I mean, I think Zelig is right, that debates around the minimum wage should be better-grounded in empirical evidence, I'm just cautioning that we shouldn't mistake that for an escape from ideology, shouldn't allow ourselves to become un-self-critical simply because we've lined up a lot of numbers behind our argument.
Well, obviously I disagree, simply because the kinds of moral "truths" that we are likely to have debates about are necessarily the ones that we have less certainty about. If everybody agreed on the truth or falsehood of a moral statement, then the debate wouldn't depend on them. So we must only ever have debates about statements that we as a society aren't sure about. We don't know whether X is true or not, so we have policy debates about the law regarding X.
Therefore, scientific or empirical truths are a priori more authoritative in such debates, because we can be certain of them.
But putting that to one side for a minute, I don't agree that Zelig is claiming that certain types of truths are better than other types of truths. I think Zelig is demanding a better process for policy-making, one that is based on things that are actually true. The way we know things are true is via some intellectually rigorous method of analysis. Therefore, Zelig is demanding that we apply an intellectually rigorous method of analysis to statements before using those statements to inform policy. What you're trying to tell me is that demanding that truths are established via an intellectually rigorous method of analysis is inherently ideological. That demanding such a thing is no less ideological than demanding that truths are established via reference to the Bible or Quran.
Well, fine, if you want to call this demand "ideological", then you can, but I think there is a world of difference between demanding fact-based policy and demanding Bible-based policy. I simply can't get behind such a definition of "ideological".
And I think this brings me to my problem with your line of reasoning. You're talking about ideology in a way that makes it easy for people to agree with you, and you've phrased it in an rhetorically compelling way.
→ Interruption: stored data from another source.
Definition normalize_pending_attachment_package_name (file_name : option string) : option string :=
  non_blank file_name ≫= λ name,
    let lower := ascii_lower name in
    let stem := match or_else (strip_suffix ".tar.gz" lower) (or_else (strip_suffix ".tgz" lower) (strip_suffix ".zip" lower)) with
                | Some s => slice_to (String.length s) name
                | None => name
                end in
    let stem := trim_char "-" (trim_char "_" (trim_char "." (str_trim stem))) in
    if bool_decide (stem = "") then None else Some stem.
Definition is_pending_skill_archive_attachment (a : PendingDingTalkAttachment) : bool :=
  bool_decide (pa_kind a = "file") && bool_decide (is_Some (pa_download_code a)) &&
  match pa_file_name a with
  | Some name => let lower := ascii_lower (str_trim name) in
                 ends_with ".zip" lower || ends_with ".tar.gz" lower || ends_with ".tgz" lower
  | None => false
  end.
Definition pending_attachment_matches_install_query (text : string) (a : PendingDingTalkAttachment) : bool :=
  let query := str_trim text in
  let lower := ascii_lower query in
  let package := ascii_lower (default "" (normalize_pending_attachment_package_name (pa_file_name a))) in
  let file := ascii_lower (default "" (str_trim <$> pa_file_name a)) in
  if bool_decide (query = "") then false
  else negb (bool_decide (file = "")) && bool_decide (lower = file) || negb (bool_decide (package = "")) && bool_decide (lower = package)
       || negb (bool_decide (file = "")) && str_contains file lower || negb (bool_decide (package = "")) && str_contains package lower.
Definition install_fits (text : string) (a : PendingDingTalkAttachment) : bool :=
  is_pending_skill_archive_attachment a
  && (looks_like_dingtalk_skill_install_intent text || pending_attachment_matches_install_query text a).
(** The last one that fits. *)
Definition build_pending_attachment_install_request (text : string) (attachments : list PendingDingTalkAttachment)
    : option SkillInstallRequest :=
  (λ a, MkSkillInstallRequest DingtalkAttachment
          (default "uploaded-skill" (normalize_pending_attachment_package_name (pa_file_name a))) None "" TargetGlobal None
          (pa_download_code a) (pa_file_name a))
  <$> List.find (install_fits text) (reverse attachments).
Definition build_pending_attachment_prefix (attachments : list PendingDingTalkAttachment) : option string :=
  if bool_decide (attachments = []) then None
  else Some ("用户刚刚发送了以下附件上下文：" +:+ line_feed
             +:+ str_join line_feed ((λ a, "- " +:+ pa_summary a) <$> attachments)
             +:+ line_feed +:+ line_feed +:+ "用户本条补充说明：").
(** What is started when nothing fails: each plugin with a process of its own, beside
    the processes that ran. *)
Theorem initialize_all_exact pid running r :
  map_Forall (λ _ p, spawn_fault (pn_config p) = None) (pt_plugins r) →
  ∃ r', initialize_all pid running r = (list_to_set (seq pid (size (pt_plugins r))) ∪ running, r', Ok tt) ∧
    dom (pt_plugins r') = dom (pt_plugins r) ∧
    ∀ i name p, hash_order (pt_plugins r) !! i = Some (name, p) → pt_plugins r' !! name = Some (started (pid + i) p).
Proof.
  intros Hs. destruct (initialize_each_starts (hash_order (pt_plugins r)) pid running (pt_plugins r)) as (m & E & Hin & Hout).
  { apply Forall_forall. intros [name p] Hp%elem_of_hash_order. by apply (Hs name). }
  { apply NoDup_hash_keys. }
  exists (MkPluginRuntime m (pt_sandbox r)). unfold initialize_all. rewrite E, hash_order_length. split; [done|]. split.
  - apply set_eq. intros name. rewrite !elem_of_dom. destruct (decide (name ∈ (hash_order (pt_plugins r)).*1)) as [Hn|Hn].
    + split; intros _; [by apply elem_of_hash_keys|]. apply list_elem_of_fmap in Hn as ([? p] & -> & Hn).
      apply list_elem_of_lookup_1 in Hn as [i Hi]. apply Hin in Hi. simpl in *. by rewrite Hi.
    + simpl. by rewrite (Hout name Hn).
  - intros i name p Hi. apply (Hin i (name, p) Hi).
Qed.
(** Shutting down ends the process of each plugin, and nothing else. *)
Theorem shutdown_all_exact running r :
  (∀ pid, pid ∈ (shutdown_all running r).1 ↔
          pid ∈ running ∧ ∀ name p, pt_plugins r !! name = Some p → pn_child p ≠ Some pid) ∧
  pt_plugins (shutdown_all running r).2 = (λ p, ProcessPlugin_new (pn_config p)) <$> pt_plugins r.
Proof.
  destruct (shutdown_each_ends (hash_order (pt_plugins r)) running (pt_plugins r)) as (E & Hin & Hout); [apply NoDup_hash_keys|].
  unfold shutdown_all. destruct (shutdown_each _ _ _) as [running' m]. simpl in *. split.
  - intros pid. rewrite E, elem_of_difference, elem_of_list_to_set, list_elem_of_omap. apply and_iff_compat_l. split.
    + intros Hno name p Hp Hc. apply Hno. exists (name, p). by rewrite elem_of_hash_order.
    + intros Hno ([name p] & Hp%elem_of_hash_order & Hc). by apply (Hno name p).
  - apply map_eq. intros name. rewrite lookup_fmap. destruct (pt_plugins r !! name) as [p|] eqn:Hp; simpl.
    + apply (Hin (name, p)). by apply elem_of_hash_order.
    + rewrite Hout; [done|]. intros Hn. apply elem_of_hash_keys in Hn as [? Hn]. by rewrite Hp in Hn.
Qed.
(** Starting all and shutting all down ends what was started and leaves all that ran
    before: the processes of plugins that had been started already run on, and no
    plugin knows them. *)
Theorem start_stop_leaves pid running r :
  map_Forall (λ _ p, spawn_fault (pn_config p) = None) (pt_plugins r) → (∀ n, n ∈ running → n < pid) →
  let '(running', r', _) := initialize_all pid running r in
  (shutdown_all running' r').1 = running ∧
  map_Forall (λ _ p, pn_child p = None) (pt_plugins (shutdown_all running' r').2).
Proof.
  intros Hs Hf. destruct (initialize_all_exact pid running r Hs) as (r' & -> & Hd & Hin).
  destruct (shutdown_all_exact (list_to_set (seq pid (size (pt_plugins r))) ∪ running) r') as [Hrun Hmap]. split.
  - apply set_eq. intros n. rewrite Hrun, elem_of_union, elem_of_list_to_set, elem_of_seq.
    assert (∀ name p, pt_plugins r' !! name = Some p → ∃ i, pn_child p = Some (pid + i)) as Hchild.
    { intros name p Hp. assert (name ∈ dom (pt_plugins r)) as [q Hq]%elem_of_dom by (rewrite <- Hd; by apply elem_of_dom_2 in Hp).
      apply elem_of_hash_order, list_elem_of_lookup_1 in Hq as [i Hi]. pose proof (Hin _ _ _ Hi) as Hi'. simpl in *. rewrite Hp in Hi'. injection Hi' as ->. by exists i. }
    split.
    + intros [[Hn|Hn] Hno]; [|done]. exfalso. assert (n - pid < length (hash_order (pt_plugins r))) as Hl by (rewrite hash_order_length; lia).
      apply lookup_lt_is_Some_2 in Hl as [[name p] Hi]. apply (Hno name (started (pid + (n - pid)) p)).
      * by apply Hin.
      * simpl. f_equal. lia.
    + intros Hn. split; [by right|]. intros name p Hp Hc. destruct (Hchild name p Hp) as [i Hi]. rewrite Hi in Hc.
      injection Hc as <-. specialize (Hf _ Hn). lia.
  - rewrite Hmap. intros name p. rewrite lookup_fmap. intros (q & _ & ->)%fmap_Some. done.
Qed.
(** A plugin that is registered again is not started, and what was started for the
    one before runs on. *)
Theorem register_again_forgets running r c pid :
  pid ∈ running → (∀ name p, name ≠ pg_name c → pt_plugins r !! name = Some p → pn_child p ≠ Some pid) →
  pt_plugins (register_plugin r c) !! pg_name c = Some (ProcessPlugin_new c) ∧
  plugin_health (ProcessPlugin_new c) = Err PluginCrashed ∧ pid ∈ (shutdown_all running (register_plugin r c)).1.
Proof.
  intros Hr Hno. unfold register_plugin. simpl. rewrite lookup_insert_eq. repeat split; try done.
  destruct (shutdown_all_exact running (register_plugin r c)) as [Hrun _]. apply Hrun. split; [done|].
  unfold register_plugin. simpl. intros name p [[_ <-]|[Hne Hp]]%lookup_insert_Some; [done|]. by apply (Hno name).
Qed.
(** What the sandbox is does not matter for a call: neither the runtime's own nor the
    plugin's is looked at. *)
Theorem sandbox_never_applied (b : SandboxConfig) r name method params :
  runtime_call (with_sandbox_config b r) name method params = runtime_call r name method params ∧
  initialize_all 0 ∅ (with_sandbox_config b r) =
    (let '(running, r', answer) := initialize_all 0 ∅ r in (running, with_sandbox_config b r', answer)).
Proof. split; [done|]. unfold initialize_all. simpl. by destruct (initialize_each _ _ _ _) as [[? ?] ?]. Qed.
End PluginFacts.
(* ===== verification/_CoqProject ===== *)
-Q . S2P
Prelude.v
JsValue.v
JsonText.v
Scripts.v
Regex.v
JsUri.v
Routes.v
JsDate.v
Validator.v
ValidatorSpec.v
GeneratedClient.v
Negotiation.v
ApiClient.v
ApiClientSpec.v
SupportCompatibility.v
AccessPolicy.v
AccessPolicySpec.v
PolicyCases.v
PolicyFixture.v
PolicyCasesSpec.v
ClientGenerator.v
ClientGeneratorSpec.v
OpenApiDocument.v
ContractCurrent.v
ModuleGraph.v
ModuleRegistry.v
ModulePaths.v
ModuleRegistrySpec.v
ModuleBoundaries.v
PythonBoundariesSpec.v
ModuleBoundariesSpec.v
BoundariesEnd.v
RepositoryFiles.v
RepositoryRun.v
ContractCompatibility.v
ContractCompatibilitySpec.v
ThreatReports.v
ThreatReferences.v
ThreatModel.v
ThreatRegister.v
ThreatClosure.v
ThreatModelSpec.v
ThreatTrace.v
ThreatClosureSpec.v
ThreatSample.v
Domain.v
Repositories.v
HttpJourneyRepository.v
JourneyService.v
DomainSpec.v
Timeline.v
JourneyServiceSpec.v
JourneySession.v
HttpJourneySpec.v
CommandProtocol.v
CommandProtocolSpec.v
AppState.v
AppStateSpec.v
Quarantine.v
QuarantineSpec.v
Effects.v
PrivateFiles.v
Client.v
UploadSpec.v
Reset.v
ResetSpec.v
CommandLife.v
CommandServer.v
CommandServerSpec.v
EndToEnd.v
ResetRuns.v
But actually, you're using the word ideology in a way that most people wouldn't agree with, if put under a microscope. I think you can see that in FP's response. He's agreeing with Zelig that you need to base policies on empirical facts, but that, afterwards, you need an ideology to sort through them. Fine, I agree - I pretty much said the same in the post he's responding to.
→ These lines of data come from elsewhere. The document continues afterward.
Definition num_cmp (a b : jsnum) : option comparison :=
  match a, b with
  | NNaN, _ | _, NNaN => None
  | NInf x, NInf y => Some (match x, y with
                            | true, false => Lt | false, true => Gt | _, _ => Eq end)
  | NInf true, _ | _, NInf false => Some Lt
  | NInf false, _ | _, NInf true => Some Gt
  | NInt x, NInt y => Some (x ?= y)
  | NNegZero, NInt y => Some (0 ?= y)
  | NInt x, NNegZero => Some (x ?= 0)
  | _, _ => Some (num_Q a ?= num_Q b)%Q
  end.
Definition num_ltb (a b : jsnum) : bool :=
  match num_cmp a b with Some Lt => true | _ => false end.
Definition num_gtb (a b : jsnum) : bool := num_ltb b a.
Definition num_leb (a b : jsnum) : bool :=
  match num_cmp a b with Some Lt | Some Eq => true | _ => false end.
(** [a === b] on numbers. *)
Definition num_eqb (a b : jsnum) : bool :=
  match num_cmp a b with Some Eq => true | _ => false end.

Definition isInteger (n : jsnum) : bool :=
  match n with NInt _ | NNegZero => true | _ => false end.
Definition max_safe : Z := 9007199254740991.
Definition isSafeInteger (n : jsnum) : bool :=
  match n with NInt z => (- max_safe <=? z) && (z <=? max_safe) | NNegZero => true | _ => false end.
Definition isFinite (n : jsnum) : bool :=
  match n with NInt _ | NFrac _ | NNegZero => true | _ => false end.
But you're saying something different. You're saying that
the demand for fact based policy is inherently ideological, because it only includes science-facts or economic-facts, and not bible-facts or nationalist-facts. I doubt that many people would actually agree with that, because I think most people would agree that (a) empirical facts are ideologically neutral, and (b) demanding empirical facts as the basis of policy-making is pretty darn non-partisan, to the point where it's probably the exact opposite of "ideological".